The prediction for VLCC markets earnings with the advanced periods of one, three, six, nine, 12, and 15 steps (months) were performed using MATLAB with the neural network toolbox. The inputs of the testing ANN model had nine nodes for input signals. In addition, the hidden layer was composed of neurons, with the tan-sigmoid transfer function selected as the neuron activation function. The value of the tagged delay line as a time delay was adjustable to avoid producing correlation effects.

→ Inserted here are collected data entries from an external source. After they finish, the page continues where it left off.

(** * fpv_detector: serial sensor feed, GPS enrichment, ZMQ publication

    A shallow embedding of [fpv_detector.py].  The program reads lines from
    a serial device ([read_serial]), decodes each one as JSON, logs a few
    sensor events, attaches the gpsd position ([get_gps_location]) and
    publishes the result on a ZMQ socket ([main]).

    The Python runtime and the two libraries the program calls (json, gps3)
    are interfaces here: the development holds for every implementation of
    them.  What the program itself does with their results is modelled
    line by line. *)

From Stdlib Require Import List ZArith NArith Bool Lia String Ascii SpecFloat PeanoNat.
From Stdlib Require Import Strings.Byte DecimalString.
Import ListNotations.
Set Warnings "-register-all".
Open Scope string_scope.
Open Scope list_scope.

(** ** Python values *)

(** A Python [str] is a sequence of Unicode code points. *)
Definition pystr := list N.

(** Source literals are ASCII. *)
Definition str (s : string) : pystr := map N_of_ascii (list_ascii_of_string s).

Arguments str : simpl never.

Fixpoint pystr_eqb (a b : pystr) : bool :=
  match a, b with
  | [], [] => true
  | x :: a', y :: b' => N.eqb x y && pystr_eqb a' b'
  | _, _ => false
  end.

(** The values [json.loads] builds, which are also the values gps3 stores:
    [None], [bool], [int], [float], [str], [list] and [dict].  A [dict] keeps
    its items in insertion order, which is the order [json.dumps] writes. *)
Inductive value :=
| VNone
| VBool (b : bool)
| VInt (n : Z)
| VFloat (x : spec_float)
| VStr (s : pystr)
| VList (xs : list value)
| VDict (items : list (pystr * value)).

3.3 Post-training validation
As an essential tool for neural network validation, the regression coefficient between the network output and target, known as the R value, should approximate 1 to ensure reliable ANN performance results. In addition, when applying dynamic networks for prediction, such as the focused time-delay neural network, two crucial factors must be considered when analyzing the trained prediction network: prediction errors should not be correlated either in time or with the input sequence.
4. Implementation
4.1 Data processing
The previously mentioned 204 data points of each variable in the period from January 2000 to December 2016 were randomly sampled during computation and divided into three datasets for training, validation, and testing. When the Levenberg–Marquardt algorithm was applied for iterative computing, the training set comprised approximately 70% of the full dataset, with the validation and test datasets each consisting of approximately 15%. In addition, when the Bayesian regularization training technique was applied, the testing data set was assigned as only 15% of the full dataset because the validation sequence was not applied to the algorithm.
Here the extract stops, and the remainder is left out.